Photo: ELL

L’éducation aux médias franchit les murs de la détention

C’est une petite salle aux murs blancs, les fenêtres ont des barreaux et la porte ne ferme pas à clé. D’habitude, elle sert d’annexe ou de débarras pour le gymnase voisin, mais la dizaine de détenus qui s’y trouvent le 6 juillet n’est pas venue pour un cours de sport.

Au programme de cette journée à la maison d’arrêt de la Seine-Saint-Denis, située à Villepinte : deux ateliers d’EMI, le premier portant sur le pluralisme des médias et la hiérarchisation de l’information ; le second s’intéressant aux outils pour démêler le vrai du faux, à l’heure des réseaux sociaux. Un seul paramètre change en milieu fermé : aucun accès à internet. Il faut donc veiller à bien préparer ses exemples en amont…et à recourir à la force de son imagination.

Cette journée d’intervention, animée par Fanny Lattach, directrice adjointe d’Entre les lignes, s’inscrit dans un programme de réinsertion des personnes sous main de justice. Appelé « Un métier une chance », il a pour objectif de « faciliter la réinsertion sociale et professionnelle des personnes détenues », explique l’association Justice Deuxième Chance, qui pilote ce dispositif sur trois ans dans trois prisons, à Paris et en région parisienne.

Parole libre

Une fois le sujet posé, les participants - présents sur la base du volontariat - n’ont pas hésité à s’exprimer et à donner leur avis, notamment grâce à la comparaison des Unes de journaux télévisés. « On fait comme on peut. Je regarde BFM, c’est déjà pas si mal », lance un participant, lors d’un volet consacré à l’importance de diversifier ses sources d’information.

Ces exercices de mises en situation les incitent à être acteurs de la formation et les effets sont là, instantanément. Les échanges se poursuivent sur les dessous du métier. Certains possèdent une bonne culture médiatique quand d’autres sont plutôt méfiants envers les médias. Pas tous d’accord, mais chacun partage son opinion.
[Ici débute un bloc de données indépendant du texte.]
Lemma hosting_start s st rng c observed now c1 outs lock r s' :
  service_reached s -> hosts (sv_logs s) a = Down st -> NewCore (cfgs a) st rng = inl c -> roomy (log c) ->
  core_Tick now c = Some (c1, outs) -> roomy (log c1) ->
  run_start deal_fuel now lock (NewRunner c observed) = Some r ->
  caught (moved (moved s a c []) a c1 outs) c1 (r_core r) s' -> hosting s' r.
Proof.
  intros H Hd Hc Hr Et Hr1 Er Hcat. destruct (NewCore_fresh _ _ _ _ Hc Hr) as [Es Ho].
  set (s0 := moved s a c []) in *. set (s1 := moved s0 a c1 outs) in *.
  assert (H0 : service_reached s0) by (destruct H as (z & ? & ?); exists z; split; [done|]; eapply rtc_r; [done|]; by eapply sv_restart).
  assert (St : sserving s0 s1).
  { split; [|apply running_moved]. eapply (sv_tick A cfgs deal_fuel wanted s0 a now (log c)); try done.
    - simpl. apply fn_lookup_insert.
    - rewrite (holds_core s0 c); [done|apply holds_moved|simpl; apply fn_lookup_insert]. }
  assert (S2 : rtc sserving s1 s') by (eapply caught_serving; [apply holds_moved|exact Hcat]).
  assert (H1 : service_reached s1) by (eapply serving_reached; [by apply rtc_once|done]).
  unfold core_Tick in Et. apply bind_Some in Et as ([n1 o] & Et & [= <- <-]).
  unfold run_start, core_Tick in Er. simpl in Er. rewrite Et in Er. simpl in Er.
  assert (Hh : handled deal_fuel asked (due_at s1) (NewRunner c observed <| r_core := mkCore n1 (state c) |>)).
  { apply handled_core; [by apply handled_new|done| |].
    - apply (Tick_keeps _ _ _ _ Ho (proj2 (ro_round _ Hr)) Et).
    - intros seq i rq _ Hp. simpl in Hp. by rewrite lookup_empty in Hp. }
  destruct (after_tidy deal_fuel asked (due_at s1) lock o (NewRunner c observed <| r_core := mkCore n1 (state c) |>) r) as (Ht & _ & Hp & Ef);
    [exact Hh|by eapply holds_decodes, holds_moved|apply (ro_commit _ Hr1)|exact Er|].
  split.
  - by eapply serving_reached.
  - apply Hcat.
  - refine (tidy_due _ _ _ _ Ht). intros id i. by apply serving_due.
  - assert (Eb : r_inbox r = []) by (injection Ef; by intros). rewrite Eb. constructor.
  - intros seq rq Hq. apply (lookup_weaken _ _ _ _ Hq) in Hp. simpl in Hp. by rewrite lookup_empty in Hp.
Qed.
On pourrait presque se croire « dehors » si le quotidien de la prison ne venait pas rappeler la réalité du moment : un parloir, un rendez-vous d’avocat, une sortie de cellule qui prend plus longtemps que prévu, une vidéo compliquée à visionner car pas de rideaux aux fenêtres sont autant de paramètres qui demandent de s’adapter, pour faire avancer le groupe au mieux. Mais en détention, ces quelques heures d’EMI offrent aussi un espace sans jugement, un moment de réflexion en groupe et un temps de liberté de parole rare dans cet environnement.

ELL active dans plusieurs secteurs judiciaires

Outre l’éducation aux médias et à l’information, le retour à l’emploi, le logement et d’autres thèmes liés à la vie quotidienne sont abordés au cours du programme. Chaque intervention est une fenêtre sur l’extérieur, qui vise à créer du lien social et poser des jalons pour l’avenir.
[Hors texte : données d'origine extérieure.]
(** Without a Read, it does not matter what the Reads are said to have
    begun in. *)
Lemma hosted_took asked took took' xs s r :
  hosted trio trio_cfg 1 session_wanted 1 asked took xs s r ->
  Forall (fun y => match y with Runner.Reads _ _ => False | _ => True end) xs ->
  hosted trio trio_cfg 1 session_wanted 1 asked took' xs s r.
Proof.
  intros H. induction H; intros Hxs; [by eapply ho_start|eapply ho_other; eauto|].
  apply Forall_app in Hxs as [Hxs Hx%Forall_cons]. eapply ho_round; eauto. destruct Hx as [Hx _]. by destruct x.
Qed.

(** ** The sample *)

Definition demo_boot : Cluster MemStore :=
  default all_down (Runs.run trio trio_cfg session_only session_only_dec [Restart 3 calm_rng; Runs.Ticks 3 0] all_down).
Definition demo_core : Core MemStore :=
  match NewCore (trio_cfg 1) NewMemStore calm_rng with inl c => c | inr _ => mkCore (node_at all_down 1) NewState end.
Definition demo_tick : Core MemStore * list Envelope := default (demo_core, []) (core_Tick 0 demo_core).
Definition demo_loop : Loop := default (NewRunner demo_core true) (run_start 1 0 true (NewRunner demo_core true)).
Definition demo_log : Cluster MemStore := put (put demo_boot 1 (Up (log demo_core)) []) 1 (Up (log (r_core demo_loop))) (demo_tick.2).

Definition demo_asked (id : nat) : Command := session_cmd.
Definition anywhere (id : nat) : Service MemStore := mkService all_down (fun _ => NewState).

(** Replica 1 wins the election, and takes Submit 7. *)
Definition demo_submit : list Deed :=
  [Round (TickerC (200 * Millisecond)); Elsewhere 1 (201 * Millisecond); Hear 2; Round (Inbox (201 * Millisecond));
   Elsewhere 4 (201 * Millisecond); Hear 5; Round (Inbox (201 * Millisecond)); Round (Submits (210 * Millisecond) 7 session_cmd)].
(** The command is accepted and applied. *)
Definition demo_answer : list Deed := [Elsewhere 9 (211 * Millisecond); Hear 10; Round (Inbox (211 * Millisecond))].
(** Read 8, its barrier, and the answer. *)
Definition demo_read : Input := Runner.Reads (220 * Millisecond) 8.
Definition demo_ack : list Deed := [Elsewhere 14 (220 * Millisecond); Hear 15; Round (Inbox (221 * Millisecond))].

Definition demo_submitted : Cluster MemStore * Loop := default (demo_log, demo_loop) (deeds demo_submit demo_log demo_loop).
Definition demo_answered : Cluster MemStore * Loop := default demo_submitted (deeds demo_answer demo_submitted.1 demo_submitted.2).
Definition demo_reading : Cluster MemStore * Loop := default demo_answered (round_of demo_read demo_answered.1 demo_answered.2).
Definition demo_seen : Cluster MemStore * Loop := default demo_reading (deeds demo_ack demo_reading.1 demo_reading.2).

Lemma demo_boot_reached : exists s, session_reached s /\ sv_logs s = demo_boot.
Proof.
  destruct (lift_steps (mkService all_down (fun _ => NewState)) demo_boot) as (s & Hs & E & F); [done| |].
  - eapply run_steps. apply default_ok. by vm_compute.
  - exists s. split; [|exact E]. exists (mkService all_down (fun _ => NewState)). split; [apply all_down_start|exact Hs].
Qed.

Lemma demo_core_ok : NewCore (trio_cfg 1) NewMemStore calm_rng = inl demo_core.
Proof.
  unfold demo_core. assert (E : match NewCore (trio_cfg 1) NewMemStore calm_rng with inl _ => true | inr _ => false end = true) by by vm_compute.
  by destruct (NewCore (trio_cfg 1) NewMemStore calm_rng).
Qed.

Lemma demo_tick_ok : core_Tick 0 demo_core = Some (demo_tick.1, demo_tick.2).
Proof.
  rewrite <- surjective_pairing. apply default_ok. by vm_compute.
Qed.

Lemma demo_hosted took : exists s, hosted trio trio_cfg 1 session_wanted 1 demo_asked took [] s demo_loop /\ agrees s demo_log.
Proof.
  destruct demo_boot_reached as (s & H & E).
  assert (Hd : hosts (sv_logs s) 1 = Down NewMemStore) by (rewrite E; by vm_compute).
  assert (Hr : roomy (log demo_core)) by (apply (bool_decide_unpack _); by vm_compute).
  assert (Hr1 : roomy (log demo_tick.1)) by (apply (bool_decide_unpack _); by vm_compute).
  assert (Er : run_start 1 0 true (NewRunner demo_core true) = Some demo_loop) by (apply default_ok; by vm_compute).
  set (s1 := moved (moved s 1 demo_core []) 1 demo_tick.1 demo_tick.2).
  assert (Hh : holds 1 s1 demo_tick.1) by apply holds_moved.
  assert (Hadv : advanced 1 demo_tick.1 (r_core demo_loop)).
  { left. by vm_compute. }
  destruct (caught_exists 1 1 s1 demo_tick.1 (r_core demo_loop) Hh Hr1 Hadv) as (s' & Hc). exists s'. split.
  - exact (ho_start trio trio_cfg 1 session_wanted 1 demo_asked took s NewMemStore calm_rng demo_core true 0 demo_tick.1 demo_tick.2 true
      demo_loop s' H Hd demo_core_ok Hr demo_tick_ok Hr1 Er Hc).
  - destruct (caught_frame 1 1 _ _ _ _ Hc) as [Hn Ho]. destruct Hc as [_ [Hup _]].
    assert (A0 : agrees s demo_boot) by (split; [by rewrite E|by intros b; rewrite E]).
    assert (A1 : agrees (moved s 1 demo_core []) (put demo_boot 1 (Up (log demo_core)) [])) by (apply (moved_agrees s); exact A0).
    refine (agrees_put _ _ s' (Up (log (r_core demo_loop))) demo_tick.2 A1 _ Hup _).
    + exact Hn.
    + intros b Hb. destruct (Ho b Hb) as [Eb _]. rewrite Eb. exact (moved_other _ demo_tick.1 demo_tick.2 b Hb).
Qed.

Abbreviation no_reads := (Forall (fun y => match y with Runner.Reads _ _ => False | _ => True end)).

Lemma demo_submitted_ok : deeds demo_submit demo_log demo_loop = Some (demo_submitted.1, demo_submitted.2).
Proof. rewrite <- surjective_pairing. apply default_ok. by vm_compute. Qed.

Lemma demo_answered_ok : deeds demo_answer demo_submitted.1 demo_submitted.2 = Some (demo_answered.1, demo_answered.2).
Proof. rewrite <- surjective_pairing. apply default_ok. by vm_compute. Qed.

Lemma demo_reading_ok : round_of demo_read demo_answered.1 demo_answered.2 = Some (demo_reading.1, demo_reading.2).
Proof. rewrite <- surjective_pairing. apply default_ok. by vm_compute. Qed.

Lemma demo_seen_ok : deeds demo_ack demo_reading.1 demo_reading.2 = Some (demo_seen.1, demo_seen.2).
Proof. rewrite <- surjective_pairing. apply default_ok. by vm_compute. Qed.

Lemma demo_at_submitted took : exists xs s, hosted trio trio_cfg 1 session_wanted 1 demo_asked took xs s demo_submitted.2 /\
  agrees s demo_submitted.1 /\ requests xs = [7%nat] /\ no_reads xs.
Proof.
  destruct (demo_hosted took) as (s & H & Hag).
  destruct (deeds_hosted demo_asked took demo_submit [] s demo_log demo_loop demo_submitted.1 demo_submitted.2 H Hag) as (xs & s' & H' & Hag' & Eq & Fq);
    [by repeat constructor|exact demo_submitted_ok|].
  exists xs, s'. split_and!; [exact H'|exact Hag'|by rewrite Eq|exact Fq].
Qed.

Lemma demo_at_answered took : exists xs s, hosted trio trio_cfg 1 session_wanted 1 demo_asked took xs s demo_answered.2 /\
  agrees s demo_answered.1 /\ requests xs = [7%nat] /\ no_reads xs.
Proof.
  destruct (demo_at_submitted took) as (xs & s & H & Hag & Eq & Fq).
  destruct (deeds_hosted demo_asked took demo_answer xs s demo_submitted.1 demo_submitted.2 demo_answered.1 demo_answered.2 H Hag) as (ys & s' & H' & Hag' & Eq' & Fq');
    [by repeat constructor|exact demo_answered_ok|].
  exists (xs ++ ys), s'. split_and!; [exact H'|exact Hag'|by rewrite requests_app, Eq, Eq'|by apply Forall_app].
Qed.

(** Read 8 is taken in the state the service is in then. *)
Lemma demo_at_seen : exists took xs s, hosted trio trio_cfg 1 session_wanted 1 demo_asked took xs s demo_seen.2 /\
  agrees s demo_seen.1 /\ requests xs = [7%nat; 8%nat] /\ holds 1 (took 8%nat) (r_core demo_answered.2).
Proof.
  destruct (demo_at_answered anywhere) as (xs & s & H & Hag & Eq & Fq). exists (fun _ => s).
  pose proof (hosted_took demo_asked anywhere (fun _ => s) xs s _ H Fq) as H1.
  destruct (round_hosted demo_asked (fun _ => s) xs s demo_answered.1 demo_answered.2 demo_read demo_reading.1 demo_reading.2 H1 Hag eq_refl demo_reading_ok) as (s1 & H2 & Hag1).
  destruct (deeds_hosted demo_asked (fun _ => s) demo_ack _ s1 demo_reading.1 demo_reading.2 demo_seen.1 demo_seen.2 H2 Hag1) as (ys & s2 & H3 & Hag2 & Eq' & _);
    [by repeat constructor|exact demo_seen_ok|].
  exists ((xs ++ [demo_read]) ++ ys), s2. split_and!; [exact H3|exact Hag2| |].
  - by rewrite !requests_app, Eq, Eq'.
  - exact (hg_holds _ _ _ _ _ _ _ _ _ (hosted_hosting trio trio_cfg 1 session_wanted trio_config session_wanted_ok 1 (in_trio 1 eq_refl) _ _ _ _ _ H)).
Qed.

Lemma demo_holds asked took xs s r : hosted trio trio_cfg 1 session_wanted 1 asked took xs s r -> holds 1 s (r_core r).
Proof.
  intros H. exact (hg_holds _ _ _ _ _ _ _ _ _ (hosted_hosting trio trio_cfg 1 session_wanted trio_config session_wanted_ok 1 (in_trio 1 eq_refl) _ _ _ _ _ H)).
Qed.

(** ** The theorems at the sample *)

(** Submit 7 is queued under its key, which is not recorded yet. *)
Lemma runner_invariant_witness :
  r_nwaiters demo_submitted.2 = 1 /\ is_Some (r_waiters demo_submitted.2 !! "k2") /\
  results (state (r_core demo_submitted.2)) !! "k2" = None /\ r_held demo_submitted.2 = total demo_submitted.2.
Proof.
  split; [by vm_compute|]. assert (Hw : is_Some (r_waiters demo_submitted.2 !! "k2")) by (apply (bool_decide_unpack _); by vm_compute).
  split; [exact Hw|]. destruct (demo_at_submitted anywhere) as (xs & s & H & _).
  destruct (runner_invariant trio trio_cfg 1 session_wanted trio_config session_wanted_ok 1 (in_trio 1 eq_refl) demo_asked anywhere xs s _ H)
    as (Hq & _ & Hh & _). destruct (demo_holds _ _ _ _ _ H) as [_ E]. rewrite E in Hq. split; [|exact Hh].
  destruct Hw as [ws Hw]. exact (proj1 (proj2 (Hq _ _ Hw))).
Defined.


Definition demo_result : Result :=
  match omap (fun o => match o with Answer 7 (SubmitReply (inl res)) => Some res | _ => None end) (r_out demo_answered.2) with
  | res :: _ => res
  | [] => result_at InvalidOp "" 0
  end.

(** Submit 7 is told the result that is recorded under its key. *)
Lemma runner_answers_recorded_witness :
  res_code demo_result = OK /\ exists rec, results (state (r_core demo_answered.2)) !! cmd_key session_cmd = Some rec /\
    (if bool_decide (rec_fingerprint rec = Fingerprint session_cmd)
     then demo_result = rec_result rec \/ demo_result = with_replayed (rec_result rec)
     else demo_result = result_at KeyReused key_reused 0).
Proof.
  split; [by vm_compute|]. destruct (demo_at_answered anywhere) as (xs & s & H & _). destruct (demo_holds _ _ _ _ _ H) as [_ <-].
  refine (runner_answers_recorded trio trio_cfg 1 session_wanted trio_config session_wanted_ok 1 (in_trio 1 eq_refl) demo_asked anywhere xs s
    demo_answered.2 7 demo_result H _).
  apply (list_elem_of_lookup_2 _ (length (r_out demo_answered.2) - 1)). vm_compute. reflexivity.
Defined.

(** Read 8 sees the result that was recorded when it was taken. *)
Lemma runner_reads_linearizable_witness :
  is_Some (results (state (r_core demo_answered.2)) !! "k2") /\
  results (state (r_core demo_answered.2)) ⊆ results (state (r_core demo_seen.2)).
Proof.
  split; [by apply (bool_decide_unpack _); vm_compute|].
  destruct demo_at_seen as (took & xs & s & H & _ & _ & [Hup Hst]). destruct (demo_holds _ _ _ _ _ H) as [_ <-]. rewrite <- Hst.
  refine (proj2 (proj2 (runner_reads_linearizable trio trio_cfg 1 session_wanted trio_config session_wanted_ok 1 (in_trio 1 eq_refl)
    demo_asked took xs s demo_seen.2 8 1 _ H _ (in_trio 1 eq_refl) Hup))).
  apply (list_elem_of_lookup_2 _ (length (r_out demo_seen.2) - 1)). vm_compute. reflexivity.
Defined.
Depuis plusieurs années, Entre les lignes anime des ateliers dans des structures liées au ministère de la Justice. Les publics sous main de justice touchés par nos actions se trouvent souvent en milieu ouvert. Il s’agit principalement de jeunes, comme dans le cadre de la Protection judiciaire de la jeunesse (PJJ) de l’Ain avec lequel un partenariat durable s’est noué, ou en Unité éducative d’activité de jour où des ateliers ont été réalisés par un bénévole, à Dunkerque (59).

Cette dynamique est amenée à se poursuivre car la demande continue d’augmenter. Des interventions sont notamment en préparation en lien avec le Service pénitentiaire d’insertion et de probation (SPIP) Ardèche-Drôme.